A difficult clinical challenge is to distinguish between acute and acute-on-chronic hyponatremia in patients with hyponatremic encephalopathy. It also occurs that assumed acute hyponatremia has underlying causes (such as heart-, liver-, or renal disease or the use of certain drugs) and thus also may have a chronic (and partly compensated) component. These patients may get complications if a rapid correction rate is used. Our experience is that a head CT with signs of cerebral edema supports an acute genesis (Fig. 2). Both European and American guidelines for hyponatremia [1, 4] recommend that all symptomatic patients receive intravenous bolus doses of hypertonic (3%) saline. However, we question the recommendations given in the European guidelines [1] regarding the maximum correction rate of 10 mmol/L/24 h in the treatment of acute hyponatremia with known duration <48 h and no underlying risk factors.
Limitations
Although the search resulted in 3884 articles, only 67 cases made our inclusion criteria. Many articles and cases were excluded due to unknown duration of symptoms or underlying risk factors and/or insufficient information about the treatment given, or the correction rate. For the same reason no reviews or randomized controlled studies were included. Although some larger studies have compared survival and correction rate in dysnatremias, these do not distinguish clearly between acute and chronic dysnatremias. To our knowledge no randomized controlled trial regarding the correction rate of acute dysnatremias has been published.

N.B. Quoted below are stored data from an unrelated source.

(** * sdf_renderer.py: the gyroid-lattice renderer script of nglod

    A shallow embedding of [sdf-net/app/sdf_renderer.py]: the
    [GyroidLattice] module (its [forward] on tensors with shapes, devices
    and broadcasting) and the [__main__] script, written as a program in
    a small trace/filesystem/exception monad that follows the script line
    by line.  The network, the renderer, the cube marcher and the other
    imported libraries are opaque: their calls are recorded as events and
    their results are parameters of the environment. *)

From Stdlib Require Import String Ascii DecimalString.
From Stdlib Require Import ZArith QArith Qround Bool Lia Arith List.
Import ListNotations.

Local Close Scope Q_scope.
Local Open Scope nat_scope.
Local Open Scope list_scope.

Set Implicit Arguments.

(** ** Floating-point scalars

    The script computes on Python floats and on float32/float64 tensor
    elements.  Rounding is not modelled: scalars are an abstract carrier
    with the operations the script uses, and every statement below holds
    for any interpretation of them.  [flit q] is the float denoted by the
    decimal literal (or integer) [q]. *)

Class FloatOps (F : Type) : Type := {
  flit : Q -> F;
  fadd : F -> F -> F;
  fsub : F -> F -> F;
  fmul : F -> F -> F;
  fdiv : F -> F -> F;
  fpow : F -> Z -> F;
  fcos : F -> F;
  fsin : F -> F;
  fsqrt : F -> F;
  fmax : F -> F -> F;
  to_float32 : F -> F;
  np_radians : F -> F
}.

(** The free interpretation: floats as the expressions that compute
    them.  It is the instance the closed examples run on. *)
Inductive fterm : Type :=
| TLit (q : Q)
| TAdd (a b : fterm)
| TSub (a b : fterm)
| TMul (a b : fterm)
| TDiv (a b : fterm)
| TPow (a : fterm) (n : Z)
| TCos (a : fterm)
| TSin (a : fterm)
| TSqrt (a : fterm)
| TMax (a b : fterm)
| TFloat32 (a : fterm)
| TRadians (a : fterm).

#[export] Instance fterm_ops : FloatOps fterm := {|
  flit := TLit; fadd := TAdd; fsub := TSub; fmul := TMul; fdiv := TDiv;
  fpow := TPow; fcos := TCos; fsin := TSin; fsqrt := TSqrt; fmax := TMax;
  to_float32 := TFloat32; np_radians := TRadians
|}.

(** ** Exceptions and results *)

Inductive exn : Type :=
| AssertionError          (* [assert False and "..."] *)
| TypeError               (* wrong number of positional arguments *)
| IndexError              (* [x[:, k]] on too few dimensions or columns *)
| CudaUnavailable         (* a tensor is placed on cuda:0 without CUDA *)
| BroadcastError          (* operand shapes cannot be broadcast *)
| DeviceMismatch          (* operands of one operation on two devices *)
| ShapeError              (* a reshape that does not fit *)
| ValueError              (* arrays that cannot be stacked *)
| NetworkError            (* raised inside an opaque network *)
| FileNotFoundError       (* [os.makedirs] of the empty path *)
| FileExistsError         (* [os.makedirs] of a directory that exists *)
| OSError.                (* any other refusal of the operating system *)

Inductive result (A : Type) : Type :=
| Ok (a : A)
| Raise (e : exn).
Arguments Raise {A} e.

Definition rbind {A B} (r : result A) (k : A -> result B) : result B :=
  match r with
  | Ok a => k a
  | Raise e => Raise e
  end.

Declare Scope result_scope.
Delimit Scope result_scope with result.
Notation "x <- r ;; k" := (rbind r (fun x => k))
  (at level 61, r at next level, right associativity) : result_scope.

(** ** Tensors *)

Inductive device : Type :=
| Cpu
| Cuda (index : nat).

Definition device_eqb (a b : device) : bool :=
  match a, b with
  | Cpu, Cpu => true
  | Cuda i, Cuda j => Nat.eqb i j
  | _, _ => false
  end.

Definition numel (shape : list nat) : nat := fold_right Nat.mul 1 shape.

(** Broadcasting, on shapes written last dimension first: two sizes are
    compatible when they are equal or one of them is 1; a missing
    leading dimension counts as 1. *)
Fixpoint broadcast_rev (a b : list nat) : option (list nat) :=
  match a, b with
  | [], _ => Some b
  | _, [] => Some a
  | x :: a', y :: b' =>
      match broadcast_rev a' b' with
      | None => None
      | Some r =>
          if (x =? y)%nat then Some (x :: r)
          else if (x =? 1)%nat then Some (y :: r)
          else if (y =? 1)%nat then Some (x :: r)
          else None
      end
  end.

Definition broadcast_shapes (a b : list nat) : option (list nat) :=
  option_map (@rev nat) (broadcast_rev (rev a) (rev b)).

(** The flat (row-major) position in an operand of shape [op] of the
    element that the broadcast result of shape [res] has at flat position
    [idx]; both shapes last dimension first, [stride] the stride of the
    operand's current dimension. *)
Fixpoint src_index_rev (op res : list nat) (idx stride : nat) : nat :=
  match res with
  | [] => 0
  | r :: res' =>
      match op with
      | [] => 0
      | o :: op' =>
          (if (o =? 1)%nat then 0 else idx mod r) * stride
          + src_index_rev op' res' (idx / r) (stride * o)
      end
  end.

Definition src_index (op res : list nat) (idx : nat) : nat :=
  src_index_rev (rev op) (rev res) idx 1.

Section Tensors.
Context {F : Type} {ops : FloatOps F}.
(** C2. With [pending] the one status numbered at or below zero, a Delete
    call on an existing request, whose stored status is one of the three
    statuses, succeeds exactly when the caller holds the manage-requests
    capability or is the requester of a pending request: it then removes the
    row (and no other) and answers 200 with the record as it was; in every
    other case it answers 401 and the store is unchanged. *)
Theorem delete_authorization
        (tmdb : TheMovieDb.t) (statusCode : MediaRequestStatus.t -> Z)
        (st : Store) (user : User.t) (requestId : Z)
        (request : MediaRequest.t) (status : MediaRequestStatus.t) :
  pendingLowest statusCode ->
  RequestRepository.findOneOrFail requestId st = Some request ->
  MediaRequest.status request = Some status ->
  let permitted :=
    User.hasPermission user MANAGE_REQUESTS = true \/
    (requestedByCaller user request /\ status = MediaRequestStatus.PENDING) in
  (permitted ->
   handle tmdb statusCode st user (Delete requestId)
   = (RequestRepository.delete requestId st, Json 200 (One request)) /\
   RequestRepository.findOneOrFail requestId
     (RequestRepository.delete requestId st) = None /\
   (forall x, MediaRequest.id x <> requestId -> In x (requestTable st) ->
              In x (requestTable (RequestRepository.delete requestId st))) /\
   mediaTable (RequestRepository.delete requestId st) = mediaTable st) /\
  (~ permitted ->
   handle tmdb statusCode st user (Delete requestId)
   = (st, Next 401 "You do not have permission to remove this request")).
Proof.
  intros (Hpending & Happroved & Hdeclined) Hfind Hstatus permitted.
  destruct (find_request_some _ _ _ Hfind) as [_ Hid].
  unfold permitted, requestedByCaller. simpl.
  unfold requestRoutes_delete. rewrite Hfind, Hstatus, Hid. simpl.
  destruct (User.hasPermission user MANAGE_REQUESTS); simpl.
  - split; [intros _ | intros H; elim H; now left].
    split; [reflexivity |].
    split; [apply delete_removes |].
    split; [apply delete_keeps_others | reflexivity].
  - destruct (User.id (MediaRequest.requestedBy request) =? User.id user)
      eqn:Howner; simpl.
    + apply Z.eqb_eq in Howner.
      destruct status; simpl.
      * assert (E : (0 <? statusCode MediaRequestStatus.PENDING) = false)
          by (apply Z.ltb_ge; lia).
        rewrite E.
        split; [intros _ | intros H; elim H; right; now split].
        split; [reflexivity |].
        split; [apply delete_removes |].
        split; [apply delete_keeps_others | reflexivity].
      * assert (E : (0 <? statusCode MediaRequestStatus.APPROVED) = true)
          by (apply Z.ltb_lt; lia).
        rewrite E.
        split; [intros [H | [_ H]]; discriminate | reflexivity].
      * assert (E : (0 <? statusCode MediaRequestStatus.DECLINED) = true)
          by (apply Z.ltb_lt; lia).
        rewrite E.
        split; [intros [H | [_ H]]; discriminate | reflexivity].
    + apply Z.eqb_neq in Howner.
      split; [intros [H | [H _]]; [discriminate | contradiction] | reflexivity].
Qed.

In this review, we did not have access to the hour-by-hour correction rate for all patients. Thus we cannot know if the patients had a rapid correction of serum-sodium which then decreased, or if they had a steady correction rate. Publication bias may have contributed to the high survival and the rapid correction rate in our material. However, we believe it is worth noticing the survival- and correction rate in context with the fact that none of the authors reported signs or symptoms consistent with osmotic demyelination syndrome. Only a small number of patients received a follow-up MRI, thus we cannot rule out that some patients may have had radiological deviations, but in our review we have not found any cases of osmotic demyelination syndrome secondary to rapid correction of acute hyponatremia.